Saturday afternoon, May 8, 1999, the visiting Seattle Mariners (14-16) had hammered interim1 manager Don Zimmer’s Yankees (19-10) for 19 hits, with seven walks adding to the traffic on the bases, as they thrashed starter Orlando Hernández and relievers Tony FossasJay Tessmer, and Dan Naulty in a 14-5 embarrassment. Ramiro Mendoza had been penciled as the Sunday starter, but developed a viral infection in his throat.2 Yankee general manager Brian Cashman suggested bringing up a spot starter from Columbus (International League), the club’s Triple-A affiliate, but “Zimmer and pitching coach Mel Stottlemyre had other ideas.”3

For “something that comes up once a year, maybe even not once a year,”4 as Zimmer characterized the situation, they opted to use two veterans from their bullpen, Mike Stanton and Jason Grimsley, in lieu of a call-up who would have been making his major league debut. Stanton would get the start; they would see how far he could go — Grimsley would be the next man out of the pen, with a similar plan.

Stanton, a 32-year-old left-hander reared in the Atlanta Braves’ farm system, had pitched with the Braves for six-plus seasons before migrating to the Yankees in 1997 after short stays with Boston and the Texas Rangers. He hadn’t started a game since 1988 in Class-A baseball; nor was he typically used as a closer, with double-digit saves — 27 in 1993 — in only one of his Atlanta seasons.5 Teams had used the righty Grimsley, 31, differently. He had been primarily a starting pitcher through his minor league career, and had started 20 games for the California Angels three seasons before. But for the 1999 Yankees, he had made nine relief appearances, picking up three wins through early May in only 13 innings pitched, working to a 2.77 ERA. Stanton had been less effective. In seven innings pitched over 14 appearances, he had a 1-2 record with a pair of blown saves and an ugly 12.86 ERA. But neither had pitched the day before and both were especially well-rested for relievers — Stanton with four days, Grimsley with three.

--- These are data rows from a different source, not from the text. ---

(** The body of the second loop of [outputGantt]: a start time and a tab,
    and the stop time after the last slice. *)
Definition gantt_time (gantt : list TimeSlice) (i : Z)
  (written : String.string) : Run String.string :=
  let* a := load gantt i in
  let written' :=
    String.append written (String.append (Sprint (Start a)) tab) in
  if Z.of_nat (length gantt) - 1 =? i then
    let* b := load gantt i in
    Done (String.append written' (Sprint (Stop b)))
  else Done written'.

(** [outputGantt]: the text that it writes. *)
Definition outputGantt (gantt : list TimeSlice) : Run String.string :=
  let written :=
    String.append (String.append "Gantt schedule"%string newline)
      "|"%string in
  let* written := for_range (range gantt) (gantt_cell gantt) written in
  let written := String.append written newline in
  let* written := for_range (range gantt) (gantt_time gantt) written in
  Done (String.append written (String.append newline newline)).

End Printing.

(** An instance of [Sprint]: the decimal numeral of an integer. *)
Definition decimal_numeral (z : Z) : String.string :=
  DecimalString.NilZero.string_of_int (Z.to_int z).

(** A slice of a process whose id has ten digits. *)
Definition wide_id : list TimeSlice :=
  [ {| PID := 1; Start := 0; Stop := 5 |};
    {| PID := 1000000000; Start := 5; Stop := 8 |} ].

(** A slice whose process id is printed with ten characters or more. *)
Definition wide (Sprint : Z -> String.string) (a : TimeSlice) : Prop :=
  10 <= len (Sprint (PID a)).

(** ** The four schedules of [main] *)


(** * Properties *)

(** ** Generic facts about numbers, runs, slices and loops *)

Lemma wrap64_in_range (z : Z) : Int64.in_range z -> Int64.wrap64 z = z.
Proof.
  unfold Int64.in_range, Int64.min_int, Int64.max_int, Int64.wrap64.
  intros Hz. rewrite Z.mod_small; lia.
Qed.

Lemma wrap64_range (z : Z) : Int64.in_range (Int64.wrap64 z).
Proof.
  unfold Int64.in_range, Int64.min_int, Int64.max_int, Int64.wrap64.
  pose proof (Z.mod_pos_bound (z + 2 ^ 63) (2 ^ 64) ltac:(lia)). lia.
Qed.

Lemma while_more_fuel {St : Type} (cond : St -> bool) (body : St -> Run St) :
  forall (fuel extra : nat) (s s' : St),
    while fuel cond body s = Done s' ->
    while (fuel + extra) cond body s = Done s'.
Proof.
  induction fuel as [|fuel IH]; intros extra s s' H.
  - simpl in H. destruct extra; simpl; destruct (cond s); congruence.
  - simpl in *. destruct (cond s); [|exact H].
    destruct (body s) as [s1| |]; simpl in *; try discriminate.
    now apply IH.
Qed.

In just a tad of an understatement, Stanton told reporters “it was a day that was definitely out of the norm for me.”6 Once advised he would start, Stanton opted for his usual bullpen routine, not starting to warm up until about eight minutes before game time and throwing only 20 warmup pitches. He described the experience of listening to the national anthem from the mound as “weird,” but after that “it was just baseball.”7

Sunny, 68-degree weather, perfect for May in New York, greeted the Sunday afternoon crowd of 49,622 at Yankee Stadium. They got to see Stanton stick to his reliever persona as he delivered the first pitch of the game to Brian Hunter from the stretch.8 Three pitches later, Hunter rolled out to Luis Sojo at second base, becoming the first of the seven straight Seattle hitters Stanton turned back before Dan Wilson touched him for a double in the top of the third inning. Unfazed, the lefty then retired Rafael Bournigal on a ground ball to shortstop Derek Jeter that kept Wilson at second base. That was handy, since Hunter, facing Stanton for the second time, followed with a single to right field; with his catcher’s speed Wilson was out at the plate on Paul O’Neill’s throw to Jorge Posada.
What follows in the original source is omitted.